Selon des chiffres de l'ancien procureur de Nîmes Eric Maurel, huit personnes sont mortes lors de règlements de comptes dans la ville en 2020, et trois autres en 2021, dont un adolescent de 17 ans. La plupart de ces homicides se sont déroulés dans trois secteurs en périphérie de Nîmes : Pissevin, le Chemin-Bas d'Avignon et le Mas de Mingue. Ces quartiers sont considérés comme des zones de non-droit et des hommes armés "se promènent impunément dans les rues", écrivait le quotidien local Midi Libre en janvier 2021. 

Des habitants qui se sentent délaissés et en "insécurité totale"

Au lendemain de la fusillade qui a coûté la vie au jeune garçon de 10 ans, les habitants ont estimé vivre dans un quartier laissé à l'abandon par les autorités. "On est dans une insécurité totale. Il ne se passe rien, ils ne veulent pas nous faire déménager", a confié mardi au micro de France Bleu Gard Lozère une mère de famille habitant à Pissevin depuis une vingtaine d'années. "Ils préfèrent nous laisser – excusez-moi du terme – dans la merde."

Aujourd'hui, les habitants réclament une présence policière permanente. "Pourquoi n'y a-t-il pas de commissariat dans un quartier de 15 000 habitants ?", a interrogé Keira Ghezali, membre de l'association Agir ensemble, lors d'une interview accordée à France 3 Occitanie. En février 2020, déjà, des habitants s'étaient mobilisés contre l'insécurité et les fusillades récurrentes dans leur quartier, où 70% de la population vit en dessous du seuil de pauvreté.

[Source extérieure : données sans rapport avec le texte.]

(** * corn.py: near-infrared spectra of maize, regression pipeline

    A shallow embedding of the preprocessing, splitting, model-shape, training
    loop, evaluation and feature-importance code of [src/corn/corn.py].

    Number model.  The arrays handled by numpy and scikit-learn hold IEEE
    doubles.  Their finite values are taken as exact reals ([R]), so that the
    algebra of the transforms can be stated; the outcome of an array division
    keeps IEEE's special values ([npfloat]).  The training loop only adds,
    divides and compares Python floats, so it is embedded over the kernel's
    binary64 numbers ([float]) and runs by computation. *)

From Stdlib Require Import Reals Lra Lia List ZArith Permutation Sorted.
From Stdlib Require Floats.
From Stdlib Require String Ascii.
From stdpp Require Import base list.
Import ListNotations.

(** ** numpy: sums, means, standard deviations, true division *)

Module Numpy.

Open Scope R_scope.

(** The result of an element-wise float division: a finite value, an infinity
    or NaN.  Zero carries no sign in this model. *)
Inductive npfloat : Type :=
| Fin (r : R)
| PInf
| NInf
| NaN.

Definition is_finite (x : npfloat) : bool :=
  match x with Fin _ => true | _ => false end.
(** * Slack sharing and link unfurling (pkg/api, Go): a shallow embedding

    The development follows the Go handler file of the Slack integration:
    [extractURLInfo], [getImageURL], [renderDashboard], [sendUnfurlEvent],
    [handleLinkSharedEvent], [AcknowledgeSlackEvent] and [ShareToSlack].

    Strings are Go strings seen as byte sequences ([string] of [ascii]).
    Go maps keyed by strings are [gmap string _].  Calls that leave the
    handler (dashboard service, rendering service, JSON marshalling, the
    HTTP client, body readers) are state transformers on an abstract world;
    the handler itself runs in a small state-and-panic monad that records
    every log line and every outbound HTTP call. *)

From stdpp Require Import gmap strings list.
From Stdlib Require Import String Ascii Lia.
(** * tox-bootstrapd: configuration loading, key management, bootstrap list
      processing and the daemon's life cycle

    A shallow embedding of [other/bootstrap_daemon/src/tox-bootstrapd.c].

    Conventions.
    - A C [int] is a [Z]; the conversion to [uint16_t] is written out as
      reduction modulo [2^16].
    - [write_log] calls and the system / toxcore calls whose order matters are
      recorded, in program order, as a list of [event]s.
    - The configuration file is read with libconfig, a third-party library.
      Its settings tree and the API calls the daemon makes are modelled in
      module [Libconfig], following the library's manual.
    - Constants that live in headers outside this file ([DAEMON_NAME],
      [MAX_MOTD_LENGTH], [crypto_box_PUBLICKEYBYTES], ...) and the toxcore
      functions are parameters of the sections that use them. *)

From Stdlib Require Import ZArith List String Ascii Bool Lia Arith.
Import ListNotations.

Set Warnings "-register-all".

Local Open Scope string_scope.
Local Open Scope list_scope.
Local Open Scope Z_scope.

(* ================================================================= *)
(** ** Logging and the event trace *)

Inductive LOG_LEVEL := LOG_LEVEL_INFO | LOG_LEVEL_WARNING | LOG_LEVEL_ERROR.

Inductive LOG_BACKEND := LOG_BACKEND_SYSLOG | LOG_BACKEND_STDOUT.

(** An argument of a printf-style format; [AHex] stands for bytes printed
    with [%02hhX] each. *)
Inductive arg :=
| AStr (s : string)
| AInt (z : Z)
| AHex (bytes : list Byte.byte).

(** What the process does that the outside can see. *)
Inductive event :=
| Log (lvl : LOG_LEVEL) (fmt : string) (args : list arg)  (* write_log *)
| NewNetworking (ipv6 : Z) (port : Z)                      (* new_networking *)
| Fork
| FprintfPid (pid : Z)                                     (* fprintf(pidf, "%d", pid) *)
| FclosePidFile                                           (* fclose(pid_file), line 668 *)
| FclosePidf                                              (* fclose(pidf) *)
| Umask (mask : Z)
| Setsid
| Chdir (path : string)
| Close (fd : Z)
| DHTBootstrapFromAddress (address : string) (ipv6 : Z) (port : Z) (public_key : list Byte.byte)
| LANdiscoveryInit
| DoDHT
| SendLANdiscovery (port : Z)
| DoTCPServer
| NetworkingPoll
| Sleep.

(** A computation that returns a value and appends events to the trace. *)
Definition W (A : Type) : Type := A * list event.

Definition ret {A} (a : A) : W A := (a, []).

Une présence policière largement renforcée dans les prochains jours

Les syndicats de police ont unanimement dénoncé ces règlements de comptes meurtriers. "On monte dans l'échelle de la violence et de la délinquance", a réagi la secrétaire départementale du syndicat SGP Police, Sandy Issartel, auprès de France Bleu Gard Lozère mardi. Elle a également demandé "au moins entre 50 et 100 renforts" pérennes et non temporaires, pour faire face à la situation actuelle. Selon Eddy Sid, porte-parole du syndicat Unité SGP Police FO, le mode opératoire et l'âge des tueurs à gages change :"On a des auteurs et des victimes qui n'ont pas plus d'une vingtaine d'années, qui passent beaucoup plus facilement à l'acte qu'il y a quelques années",  a-t-il déclaré sur BFMTV.

"Nous avons une guerre contre la drogue qui est difficile, a concédé jeudi face aux médias le ministre de l'Intérieur, Gérald Darmanin. Et nous avons des résultats. Ces résultats font sans doute naître ces règlements de comptes", a-t-il estimé, avant de rappeler qu'il y a "40% de policiers de plus depuis quatre ans" à Nîmes et que trois tonnes de cannabis ont été saisies dans le département du Gard en 2022, contre moins d'une tonne il y a quatre ans.

En réponse aux événements des derniers jours, le ministre de l'Intérieur, qui a présidé jeudi matin depuis Paris une réunion de sécurité sur Nîmes, a annoncé qu'une unité de CRS restera en poste plusieurs semaines dans le Gard. La compagnie, mobilisée depuis Montpellier, sera composée d'environ 75 hommes, a appris franceinfo, de source proche du dossier. Ces policiers seront principalement employés en journée. Le Raid a également été appelé en renfort pour procéder à des interpellations. Par ailleurs, une quinzaine d'officiers de police judiciaire vont venir prêter main forte aux effectifs déjà mobilisés pour les enquêtes en cours.